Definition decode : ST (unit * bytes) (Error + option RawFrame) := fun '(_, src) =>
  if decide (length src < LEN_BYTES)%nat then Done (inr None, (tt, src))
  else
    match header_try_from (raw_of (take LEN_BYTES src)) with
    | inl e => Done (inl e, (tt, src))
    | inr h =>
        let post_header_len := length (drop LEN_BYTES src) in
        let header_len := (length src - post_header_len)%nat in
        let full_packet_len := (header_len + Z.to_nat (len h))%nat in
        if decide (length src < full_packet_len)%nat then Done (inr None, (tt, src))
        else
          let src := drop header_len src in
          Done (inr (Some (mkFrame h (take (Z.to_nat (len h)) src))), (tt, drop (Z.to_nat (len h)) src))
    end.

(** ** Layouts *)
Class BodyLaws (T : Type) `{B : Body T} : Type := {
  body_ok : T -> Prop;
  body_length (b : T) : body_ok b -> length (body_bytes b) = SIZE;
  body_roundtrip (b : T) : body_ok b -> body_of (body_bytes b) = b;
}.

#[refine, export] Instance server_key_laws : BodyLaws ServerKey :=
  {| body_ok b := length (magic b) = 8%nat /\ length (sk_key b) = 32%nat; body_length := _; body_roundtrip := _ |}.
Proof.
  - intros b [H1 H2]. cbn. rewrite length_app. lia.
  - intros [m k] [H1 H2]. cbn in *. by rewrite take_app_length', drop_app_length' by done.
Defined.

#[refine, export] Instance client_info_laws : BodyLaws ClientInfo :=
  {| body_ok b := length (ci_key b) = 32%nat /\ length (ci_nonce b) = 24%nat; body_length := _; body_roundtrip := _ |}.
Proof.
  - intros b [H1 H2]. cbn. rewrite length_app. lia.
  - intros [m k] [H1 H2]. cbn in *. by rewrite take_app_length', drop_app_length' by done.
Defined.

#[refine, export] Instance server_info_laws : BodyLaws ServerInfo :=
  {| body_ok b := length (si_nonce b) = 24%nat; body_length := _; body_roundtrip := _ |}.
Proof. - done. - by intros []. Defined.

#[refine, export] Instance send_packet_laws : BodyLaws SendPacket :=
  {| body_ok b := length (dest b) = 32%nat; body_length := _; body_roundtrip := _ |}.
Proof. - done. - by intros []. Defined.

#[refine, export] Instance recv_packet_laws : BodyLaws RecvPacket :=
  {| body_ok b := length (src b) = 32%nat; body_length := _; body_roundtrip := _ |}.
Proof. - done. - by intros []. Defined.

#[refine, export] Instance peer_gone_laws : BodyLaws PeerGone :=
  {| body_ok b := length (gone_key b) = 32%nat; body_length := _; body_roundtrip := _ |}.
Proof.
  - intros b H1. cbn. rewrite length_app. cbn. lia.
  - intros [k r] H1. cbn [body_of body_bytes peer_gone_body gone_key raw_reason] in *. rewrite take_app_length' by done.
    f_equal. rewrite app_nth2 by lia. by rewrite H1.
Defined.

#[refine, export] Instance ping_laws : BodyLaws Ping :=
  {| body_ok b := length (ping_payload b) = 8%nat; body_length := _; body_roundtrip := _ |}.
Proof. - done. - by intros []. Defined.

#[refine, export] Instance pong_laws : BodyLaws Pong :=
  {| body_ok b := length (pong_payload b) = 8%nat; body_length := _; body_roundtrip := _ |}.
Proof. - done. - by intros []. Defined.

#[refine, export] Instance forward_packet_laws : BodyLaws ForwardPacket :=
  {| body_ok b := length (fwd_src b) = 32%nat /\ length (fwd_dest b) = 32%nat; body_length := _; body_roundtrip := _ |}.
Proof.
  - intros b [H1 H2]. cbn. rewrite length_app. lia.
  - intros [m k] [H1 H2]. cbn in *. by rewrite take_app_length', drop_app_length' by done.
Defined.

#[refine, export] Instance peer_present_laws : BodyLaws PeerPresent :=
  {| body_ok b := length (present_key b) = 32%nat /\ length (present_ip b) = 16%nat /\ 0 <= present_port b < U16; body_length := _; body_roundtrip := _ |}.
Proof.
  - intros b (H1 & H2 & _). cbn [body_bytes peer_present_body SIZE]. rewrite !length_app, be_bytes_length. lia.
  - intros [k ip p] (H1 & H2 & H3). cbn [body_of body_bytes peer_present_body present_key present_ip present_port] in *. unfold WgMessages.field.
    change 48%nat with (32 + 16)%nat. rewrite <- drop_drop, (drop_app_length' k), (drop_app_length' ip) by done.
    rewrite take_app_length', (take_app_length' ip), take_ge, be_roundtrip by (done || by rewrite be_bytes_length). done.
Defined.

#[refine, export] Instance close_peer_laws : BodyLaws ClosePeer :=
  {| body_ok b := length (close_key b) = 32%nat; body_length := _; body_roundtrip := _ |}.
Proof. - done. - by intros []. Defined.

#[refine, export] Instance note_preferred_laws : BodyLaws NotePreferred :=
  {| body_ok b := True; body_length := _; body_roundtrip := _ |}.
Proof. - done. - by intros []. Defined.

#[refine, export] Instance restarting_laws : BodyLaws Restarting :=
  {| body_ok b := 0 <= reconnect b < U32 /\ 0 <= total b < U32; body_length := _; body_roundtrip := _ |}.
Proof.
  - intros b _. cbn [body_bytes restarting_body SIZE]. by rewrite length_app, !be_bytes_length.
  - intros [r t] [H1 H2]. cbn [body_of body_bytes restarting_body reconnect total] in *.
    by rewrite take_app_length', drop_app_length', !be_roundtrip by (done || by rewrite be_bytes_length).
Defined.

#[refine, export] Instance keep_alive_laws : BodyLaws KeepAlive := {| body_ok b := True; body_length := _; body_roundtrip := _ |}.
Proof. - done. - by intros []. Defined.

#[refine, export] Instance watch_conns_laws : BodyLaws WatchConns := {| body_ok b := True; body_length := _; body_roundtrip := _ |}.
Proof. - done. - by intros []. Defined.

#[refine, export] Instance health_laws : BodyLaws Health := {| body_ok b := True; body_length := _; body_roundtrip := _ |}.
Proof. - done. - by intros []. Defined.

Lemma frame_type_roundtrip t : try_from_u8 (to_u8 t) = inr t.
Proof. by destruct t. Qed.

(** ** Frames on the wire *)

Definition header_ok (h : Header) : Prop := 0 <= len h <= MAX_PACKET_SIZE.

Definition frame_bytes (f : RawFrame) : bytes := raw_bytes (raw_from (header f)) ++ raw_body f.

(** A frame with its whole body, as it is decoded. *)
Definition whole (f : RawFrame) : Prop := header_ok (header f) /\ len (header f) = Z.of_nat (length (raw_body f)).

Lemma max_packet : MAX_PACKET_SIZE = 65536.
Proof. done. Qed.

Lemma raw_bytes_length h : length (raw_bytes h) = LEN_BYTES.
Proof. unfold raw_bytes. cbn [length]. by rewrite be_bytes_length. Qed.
::::::
Where the line holding "Definition frame_bytes (f" appears in the listing above, start reproducing exactly, and end with the line holding "Definition whole (f".

Definition frame_bytes (f : RawFrame) : bytes := raw_bytes (raw_from (header f)) ++ raw_body f.

(** A frame with its whole body, as it is decoded. *)
Definition whole (f : RawFrame) : Prop := header_ok (header f) /\ len (header f) = Z.of_nat (length (raw_body f)).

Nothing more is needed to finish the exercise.